Figure 1.

Pharmacological inhibition of macroautophagy up-regulates CMA. NIH3T3 mouse fibroblasts were maintained in culture in the presence (+ serum) or absence of serum (− serum) without additions (None) or in media supplemented with 10 mM 3-MA. After 6 h, lysosomes were isolated as described under Materials and Methods. (A) CMA activity. Intact isolated lysosomes (left) or lysosomes disrupted by hypotonic shock (right) were incubated in an isotonic medium or in water, respectively, with a ¹⁴C-labeled pool of cytosolic proteins for 30 min at 37°C. Reactions were stopped by addition of TCA, and proteolysis was calculated as the percentage of acid precipitable radioactivity transformed to acid soluble at the end of the incubation. Values are the mean + SE of three different experiments with triplicate samples (**p < 0.001, differences with untreated cells; ^§p < 0.01, differences with serum supplemented cells). (B) Lysosomal uptake of CMA substrates.

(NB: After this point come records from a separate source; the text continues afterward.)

Definition subscription_limits_default : SubscriptionLimits := mkLimits 1024 4096 64 256 8.

Definition limits_valid (l : SubscriptionLimits) : bool :=
  negb (max_entries l =? 0) && negb (max_completed_intervals l =? 0) && negb (max_inflight l =? 0)
  && negb (max_pending l =? 0) && negb (max_flights_per_subscription l =? 0)
  && (max_flights_per_subscription l <=? max_inflight l)
  && (max_flights_per_subscription l <=? max_pending l)
  && (max_flights_per_subscription l <=? MAX_SUBSCRIPTION_FLIGHTS).

Definition MAX_DEMAND_INTERVALS : N := 64.

(** [Demand] wraps canonical intervals; [demand_new] is its only constructor. *)
Definition Demand : Type := list Interval.

Definition demand_new (intervals : list Interval) : option Demand :=
  if canonical intervals MAX_DEMAND_INTERVALS then Some intervals else None.

Definition demand_page_count (d : Demand) : N := sum_by (λ i, i_end i - i_start i) d.

Inductive Kind : Type :=
  | Kind_DeadlineExceeded | Kind_Cancelled | Kind_Overloaded | Kind_Unavailable
  | Kind_StaleFlight | Kind_Replay | Kind_InvalidRequest.

#[export] Instance Kind_eq_dec : EqDecision Kind.
Proof. solve_decision. Defined.

(** [Reservation]: the selecting request's own terms and the widening recorded for it. *)
Record Reservation : Type := mkReservation {
  rv_sequence : N;
  rv_demand : Demand;
  rv_page_budget : N;
  rv_byte_budget : N;
  rv_deadline : N;
  rv_flights : option N;
  rv_covered_page : bool;
  rv_covered_bytes : N
}.

Definition set_cover (r : Reservation) (page : bool) (bytes : N) : Reservation :=
  mkReservation (rv_sequence r) (rv_demand r) (rv_page_budget r) (rv_byte_budget r)
    (rv_deadline r) (rv_flights r) page bytes.

(** The scheduler's [Flight]: one selected page of one contract. *)
Record SubFlight : Type := mkSubFlight {
  fl_token : N;
  fl_page : N;
  fl_reservation : Reservation;
  fl_settled : bool
}.

Section types.
Context {M R V P : Type}.

Record Contract : Type := mkContract {
  ct_id : N;
  ct_version : V;
  ct_demand : Demand;
  ct_sequence : N;
  ct_page_budget : N;
  ct_byte_budget : N;
  ct_flights : option N
}.

Record EntryKey : Type := mkEntryKey {
  ek_membership : M;
  ek_receiver : R;
  ek_id : N
}.

Record Grant : Type := mkGrant {
  gr_subscription_id : N;
  gr_sequence : N;
  gr_version : V;
  gr_page : N;
  gr_membership : M;
  gr_receiver : R;
  gr_deadline : N;
  gr_remaining_page_budget : N;
  gr_remaining_byte_budget : N;
  gr_flights : option N
}.

Record Delivery : Type := mkDelivery { dl_payload : P; dl_grant : Grant }.

Record Selected : Type := mkSelected {
  sel_waiter : N;
  sel_work : option N;
  sel_version : V;
  sel_page : N
}.

Record Entry : Type := mkEntry {
  en_subscription : Contract;
  en_deadline : N;
  en_completed : list Interval;
  en_flights : N;
  en_seen : N;
  en_admitted : list Reservation;
  en_pending : list SubFlight;
  en_pledges : list (N * bool * N)
}.

Record FlightKey : Type := mkFlightKey {
  fk_membership : M;
  fk_version : V;
  fk_page : N
}.
End types.
Arguments Contract : clear implicits.
Arguments EntryKey : clear implicits.
Arguments Grant : clear implicits.
Arguments Delivery : clear implicits.
Arguments Selected : clear implicits.
Arguments Entry : clear implicits.
Arguments FlightKey : clear implicits.

#[export] Instance EntryKey_eq_dec {M R} `{EqDecision M, EqDecision R} : EqDecision (EntryKey M R).
Proof. solve_decision. Defined.

#[export] Instance FlightKey_eq_dec {M V} `{EqDecision M, EqDecision V} : EqDecision (FlightKey M V).
Proof. solve_decision. Defined.

#[export] Instance EntryKey_countable {M R} `{Countable M, Countable R} : Countable (EntryKey M R).
Proof.
  refine (inj_countable' (λ k, (ek_membership k, ek_receiver k, ek_id k))
                         (λ '(m, r, i), mkEntryKey m r i) _). by intros [].
Defined.

(** Result of polling a response slot. *)
Inductive Polled (T : Type) : Type :=
  | Polled_Ready (t : T)
  | Polled_Pending.
Arguments Polled_Ready {T} t.
Arguments Polled_Pending {T}.

(** ** One contract's entry *)

Section entry.
Context {V : Type}.
Implicit Types (e : Entry V) (c : Contract V).

Definition with_budgets c (page byte : N) : Contract V :=
  mkContract (ct_id c) (ct_version c) (ct_demand c) (ct_sequence c) page byte (ct_flights c).

Definition set_subscription e c : Entry V :=
  mkEntry c (en_deadline e) (en_completed e) (en_flights e) (en_seen e) (en_admitted e)
    (en_pending e) (en_pledges e).
Definition set_budgets e (page byte : N) : Entry V :=
  set_subscription e (with_budgets (en_subscription e) page byte).
Definition set_deadline e (deadline : N) : Entry V :=
  mkEntry (en_subscription e) deadline (en_completed e) (en_flights e) (en_seen e) (en_admitted e)
    (en_pending e) (en_pledges e).
Definition set_completed e (completed : list Interval) : Entry V :=
  mkEntry (en_subscription e) (en_deadline e) completed (en_flights e) (en_seen e) (en_admitted e)
    (en_pending e) (en_pledges e).
Definition set_flights e (flights : N) : Entry V :=
  mkEntry (en_subscription e) (en_deadline e) (en_completed e) flights (en_seen e) (en_admitted e)
    (en_pending e) (en_pledges e).
Definition set_seen e (seen : N) : Entry V :=
  mkEntry (en_subscription e) (en_deadline e) (en_completed e) (en_flights e) seen (en_admitted e)
    (en_pending e) (en_pledges e).
Definition set_admitted e (admitted : list Reservation) : Entry V :=
  mkEntry (en_subscription e) (en_deadline e) (en_completed e) (en_flights e) (en_seen e) admitted
    (en_pending e) (en_pledges e).
Definition set_flying e (pending : list SubFlight) : Entry V :=
  mkEntry (en_subscription e) (en_deadline e) (en_completed e) (en_flights e) (en_seen e)
    (en_admitted e) pending (en_pledges e).
Definition set_pledges e (pledges : list (N * bool * N)) : Entry V :=
  mkEntry (en_subscription e) (en_deadline e) (en_completed e) (en_flights e) (en_seen e)
    (en_admitted e) (en_pending e) pledges.

Definition page_budget e : N := ct_page_budget (en_subscription e).
Definition byte_budget e : N := ct_byte_budget (en_subscription e).

Definition reservation c (deadline : N) : Reservation :=
  mkReservation (ct_sequence c) (ct_demand c) (ct_page_budget c) (ct_byte_budget c) deadline
    (ct_flights c) false 0.

Definition forfeit e (page : bool) (bytes : N) : Entry V :=
  set_budgets e (if page then page_budget e - 1 else page_budget e) (byte_budget e - bytes).

(** Lower sequences in the window that have not arrived. *)
Definition unseen_sequences e (sequence : N) : list N :=
  (λ offset, sequence - offset) <$>
    List.filter (λ offset, (offset <=? sequence) && negb (N.testbit (en_seen e) offset))
      (N.of_nat <$> seq 1 (N.to_nat (N.min (en_flights e) 64) - 1)).

(** The three loops that hand out the widening; [(pages, bytes)] is what is left. *)
Fixpoint cover_admitted (sequence : N) (l : list Reservation) (pages bytes : N)
    : list Reservation * N * N :=
  match l with
  | [] => ([], pages, bytes)
  | r :: rest =>
      if rv_sequence r =? sequence
      then let '(l, pages, bytes) := cover_admitted sequence rest pages bytes in (r :: l, pages, bytes)
      else let covered := N.min bytes RESERVE in
           let r := set_cover r (0 <? pages) covered in
           let '(l, pages, bytes) := cover_admitted sequence rest (pages - 1) (bytes - covered) in
           (r :: l, pages, bytes)
  end.

Definition set_fl_reservation (fl : SubFlight) (r : Reservation) : SubFlight :=
  mkSubFlight (fl_token fl) (fl_page fl) r (fl_settled fl).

The isolated lysosomes, pretreated or not with a cocktail of protease inhibitors, were incubated with 10 μg of GAPDH for 20 min at 37°C. At the end of the incubation, lysosomes were collected by centrifugation and the amount of GAPDH taken up by lysosomes was calculated as described under Materials and Methods. Inset shows a representative immunoblot of the association of GAPDH to lysosomes (lysosomes treated with protease inhibitors). Values are expressed as percentage of the total amount of GAPDH added into the incubation media and are mean + SE of four different experiments. (C) Levels of CMA components. Total cellular homogenates and lysosomes (50 μg of protein) were subjected to SDS-PAGE and immunoblot for the indicated proteins. The densitometric quantification of two immunoblots from different experiments is shown on the right. Values are mean + SE, and they are expressed as -fold increase the value in untreated cells maintained in media supplemented with serum, which was given an arbitrary value of 1. Actin is shown as a loading control in homogenates.